Leland is perhaps suggesting here that Angie is the victim of that legacy, the result of the muticulturalist project’s inability to facilitate basic human rights and equality, but he also further undercuts it by then immediately showing a skinhead gang chasing a young Indian boy through a town centre as a direct response to the Princess’s liberal PR exercise. So much for welcoming without reserve. It also pre-empts some of the complexities about racial stereotyping and its association with crime and delinquency in the final film, Made in Britain.

The axis of the film depends on the multitudinous voices of authority controlling Angie’s fate. The case conference sequence is a typical motif, of teachers and social workers talking about and deciding her course in her absence, often in voice over as we see Angie wandering the streets, sitting in a laundrette or a cafe. It culminates with her being caught shoplifting. All we hear are their voices, not hers, until she is bundled, screaming, into a police car. To this point in the film, Angie has been questioning of the system but feels no one is listening and that all the efforts of Jellis and the others make no difference. With the authorities deciding her fate after she is arrested for shoplifting and assault, she is placed in care but her overwhelming desire is to return home and to then brazenly pluck Charley from his care home, an action from which there is no turning back. Eventually, the forces of law and order do make a difference to her life but it is a decidedly negative one in the aftermath of the case conference which had praised Angie for coping with everything thrown at her after her mother’s death and with the absence of her father.

Another thing to note is that RHINO is primarily set within an urban milieu and that the previous links to the natural world as a freer environment in which to learn, are absent. This is a world devoid of the open learning of Tom Twentyman or the idyllic farmhouse of the Wyatts and the only reference to it is Charley’s innocent play in the kitchen or clutching his toy boat (a symbol that refers back to the home made boat in Flying into the Wind) and Angie sitting on a park bench looking out across the hill at the rest of the city. As she gets deeper and deeper into trouble, she becomes less and less articulate and disturbingly, by the end of the film, is reduced to a silent, anonymous young woman, picked over by the unsympathetic officers at the secure unit, literally stripped of her identity, her individuality and reduced to a state of incoherent vulnerability, just as Laura and Michael are subjugated in Flying into the Wind but here Angie is controlled without the additional focus of parental care. By the conclusion, a bright, articulate young woman is beaten into submission by the state and her only response is “it’s not right, y’know. It’s not right.”
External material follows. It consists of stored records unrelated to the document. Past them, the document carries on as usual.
Lemma superseded_inactive b pre now l db u db' j f :
  t_each (supersede_conflict b pre now) l db = Ok (u, db') -> (j, f) ∈ l -> job_active db' j = false.
Proof.
  revert db. induction l as [|jf l IH]; intros db E Hin; [by apply not_elem_of_nil in Hin|].
  simpl in E. apply t_bind_ok in E as ([] & db1 & E1 & E). apply elem_of_cons in Hin as [<-|Hin]; [|by eapply IH].
  apply supersede_conflict_ok in E1 as [_ Hj]. simpl in Hj.
  assert (t_keeps weaker (t_each (supersede_conflict b pre now) l)) as K by (apply keeps_each; [apply _|]; auto with keeps).
  apply K in E as [Hs _]. by eapply shrinks_inactive.
Qed.

Lemma import_conflicts db b exact keys pre j x :
  (forall k, k ∈ keys -> (k, im_dests db !! (b, k) ≫= de_owner_job_id) ∈ exact) ->
  region keys pre x -> covers db (Import j) b x -> j ∈ (all_candidates b exact pre db).*1.
Proof.
  intros Hex Hx [Ha Hj]. apply list_elem_of_fmap.
  assert (forall f, (j, f) ∈ all_candidates b exact pre db -> exists y, j = y.1 /\ y ∈ all_candidates b exact pre db)
    as Hc by (intros f Hf; by exists (j, f)).
  destruct Hx as [Hk|(q & -> & Hq)]; [apply (Hc false)|apply (Hc true)]; apply elem_of_all_candidates; [left|right];
    (split; [done|]).
  - exists x, (im_dests db !! (b, x) ≫= de_owner_job_id). split; [by apply Hex|].
    destruct Hj as [(d & -> & Ho)|(p & Hp & Hs)]; [by right|left]. apply elem_of_claim_jobs. eauto.
  - exists q. split; [done|]. destruct Hj as [(d & Hd & Ho)|(p & Hp & Hs)].
    + right. apply elem_of_dest_jobs. eauto 10.
    + left. apply elem_of_claim_jobs. split; [done|]. exists p. split; [done|]. by eapply starts_with_comparable.
Qed.
(* ===== verification/ZipEntries.v ===== *)
(** * ZIP entries: names, final manifest ([src/zip/sanitize.rs], [src/zip/batch.rs])

    The translation of archive entry names to object keys, and the manifest of an extraction: one
    durable path per published object and per failure.  [option] results model the panics of
    [expect] and of indexing; the theorems show that they do not happen. *)

From Stdlib Require Import ZArith Lia Ascii.
From Stdlib Require String.
From stdpp Require Import base list strings pretty sorting gmap.
From S2P Require Import Prelude Bytes Errors.

#[local] Open Scope string_scope.
#[local] Open Scope list_scope.
#[local] Open Scope Z_scope.

(** ** [src/zip/sanitize.rs] *)

Inductive SanitizedEntry : Type :=
| File (key : string)
| Directory.

Definition is_ascii_alphabetic (c : ascii) : bool :=
  let n := N_of_ascii c in
  ((65 <=? n) && (n <=? 90) || (97 <=? n) && (n <=? 122))%N.

Definition has_windows_drive (value : string) : bool :=
  match value with
  | String a (String b _) => is_ascii_alphabetic a && bool_decide (b = ":"%char)
  | _ => false
  end.

Definition validation_error (value : string) (parameter : bool) : AppError :=
  if parameter then InvalidZipParameter value else ZipSlip value.

Definition validate_segments (value : string) (parameter : bool) : result AppError unit :=
  bail_if str_contains "\" value || starts_with "/" value || has_windows_drive value
  with validation_error value parameter else
  try_each (fun segment =>
    bail_if String.eqb segment "." || String.eqb segment ".."
    with validation_error value parameter else
    Ok tt) (split "/" value).

Definition normalize_target_prefix (prefix : string) : result AppError string :=
  if str_is_empty prefix then Ok "" else
  let? _ := validate_segments prefix true in
  let trimmed := trim_matches "/" prefix in
  bail_if str_is_empty trimmed with InvalidZipParameter prefix else
  Ok (trimmed +:+ "/").

Definition sanitize_entry (name target_prefix : string) : result AppError SanitizedEntry :=
  bail_if str_is_empty name with InvalidZipEntry "empty entry name" else
  let? _ := validate_segments name false in
  let is_directory := ends_with "/" name in
  let trimmed := trim_matches "/" name in
  bail_if str_is_empty trimmed with InvalidZipEntry name else
  bail_if 1024 <? u64_saturating_add (str_len target_prefix) (str_len trimmed)
  with InvalidZipEntry "final object key exceeds 1024 UTF-8 bytes" else
  if is_directory then Ok Directory else
  let key := target_prefix +:+ trimmed in
  bail_if negb (str_is_empty target_prefix) && negb (starts_with target_prefix key)
  with ZipSlip name else
  Ok (File key).

(** ** [src/zip/batch.rs] *)

Record ExtractedEntry : Type := { ee_key : string; ee_cid : string; ee_size : Z }.
Record ExtractFailure : Type := { ef_entry_name : string; ef_code : string; ef_message : string }.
The final film, Made in Britain (ITV, 10 July 1983), is certainly the most celebrated of the quartet. Here, Leland brings the themes explored in RHINO and the other films to a conclusion that proposes some teenagers are beyond the system and can only be controlled by detention centres and prisons. The main character, skinhead Trevor (Tim Roth) is not submissive, as Angie eventually is, to the vast array of power structures that descend upon him.

After his case is heard at the beginning of the film, his social worker Harry Parker (Eric Richard), driving him to an assessment centre, reels off a battery of activities that provide an allusion to Foucault’s analysis of a whole set of techniques and institutions for measuring and supervising abnormal citizens in Discipline and Punish. Mechanisms used by such individuals as “psychiatrists, psychologists, team leaders, key workers” will “decide what they think should be done with you,” notes Parker. If there is one conclusion you come away with from the film is that it is precisely this concentrated intervention in Trevor’s life that creates and sustains his transgressive attitudes towards authority. As Leland remarks, we “must look to our society” to understand how and why “Trevor is made in Britain” and the film shows Trevor as a self-centred young man who understands that he is his own creation, a progeny of the system’s failure to manage his delinquency.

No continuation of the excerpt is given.